Collected data entries

+--

(** The first part of [iblock], for a direct block. *)
Lemma alloc_direct s din c N fbn :
  image s → afile (mview s) din c N (NDIRECT <? N) → 0 ≤ fbn ≤ N → fbn < NDIRECT → let N' := Z.max N (fbn + 1) in
  mk_freeblock s + (used N' - used N) ≤ FSSIZE →
  wp (din_alloc din fbn) (λ din' s', image s' ∧ step s s' din din' ∧ afile (mview s') din' c N' (NDIRECT <? N') ∧
    mk_freeblock s' = mk_freeblock s + (used N' - used N)) s.
Proof.
  intros Hi A Hf Hd N' Hfb. pose proof (din_addr_range _ _ _ _ _ fbn A ltac:(lia)) as Hr. unfold din_alloc. rewrite xint_small by done.
  assert (NDIRECT < MAXFILE) as Hnd by done. pose proof (af_slot _ _ _ _ _ A fbn ltac:(lia)) as Hs. rewrite baddr_direct in Hs by done.
  destruct (Z.eqb_spec (din_addr din fbn) 0) as [E|E].
  - assert (fbn = N) as -> by lia. assert (N' = N + 1) as EN by lia. rewrite EN in *.
    assert ((NDIRECT <? N + 1) = (NDIRECT <? N)) as EI by (destruct (Z.ltb_spec NDIRECT (N + 1)), (Z.ltb_spec NDIRECT N); done || lia).
    assert (used (N + 1) = used N + 1) as EU by (unfold used; rewrite EI; lia). rewrite EU in *. rewrite EI.
    apply wp_bind. apply wp_next_block; [done|lia|]. apply wp_ret. destruct (image_bump s Hi ltac:(lia)) as [Hi' Tk].
    pose proof (im_free _ Hi). rewrite xint_small by lia. set (fb := mk_freeblock s) in *.
    pose proof (fill_direct _ _ _ _ _ N (image_volume _ Hi) (af_ok _ _ _ _ _ A) Tk ltac:(lia) ltac:(by rewrite baddr_direct)) as G.
    assert (din_addr (din <| i_addrs ::= λ l, aset l N fb |>) N = fb) as Ead.
    { unfold din_addr. simpl. rewrite aget_aset_eq; [done|]. rewrite (io_len _ _ _ (af_ok _ _ _ _ _ A)). unfold NDIRECT in *. lia. }
    split_and!; [done| | |simpl; lia].
    + eapply (step_fill s (bump s) _ _ fb N); try done; [|lia|lia|simpl; lia]. by rewrite slot_baddr, baddr_direct by lia.
    + apply (afile_fill _ _ _ _ _ _ _ fb (image_volume _ Hi) A G); [by rewrite baddr_direct|lia|apply Tk|lia].
  - assert (N' = N) as -> by lia. apply wp_ret. split_and!; [done|apply step_refl|done|lia].
Qed.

+--

• **TASK DETAILS**
Print exactly the lines above, between the one holding "pose proof (im_free" and the one holding "split_and!; [done| | |simpl; lia].", inclusive, and nothing besides.

• **EXERCISE OUTPUT**
    pose proof (im_free _ Hi). rewrite xint_small by lia. set (fb := mk_freeblock s) in *.
    pose proof (fill_direct _ _ _ _ _ N (image_volume _ Hi) (af_ok _ _ _ _ _ A) Tk ltac:(lia) ltac:(by rewrite baddr_direct)) as G.
    assert (din_addr (din <| i_addrs ::= λ l, aset l N fb |>) N = fb) as Ead.
    { unfold din_addr. simpl. rewrite aget_aset_eq; [done|]. rewrite (io_len _ _ _ (af_ok _ _ _ _ _ A)). unfold NDIRECT in *. lia. }
    split_and!; [done| | |simpl; lia].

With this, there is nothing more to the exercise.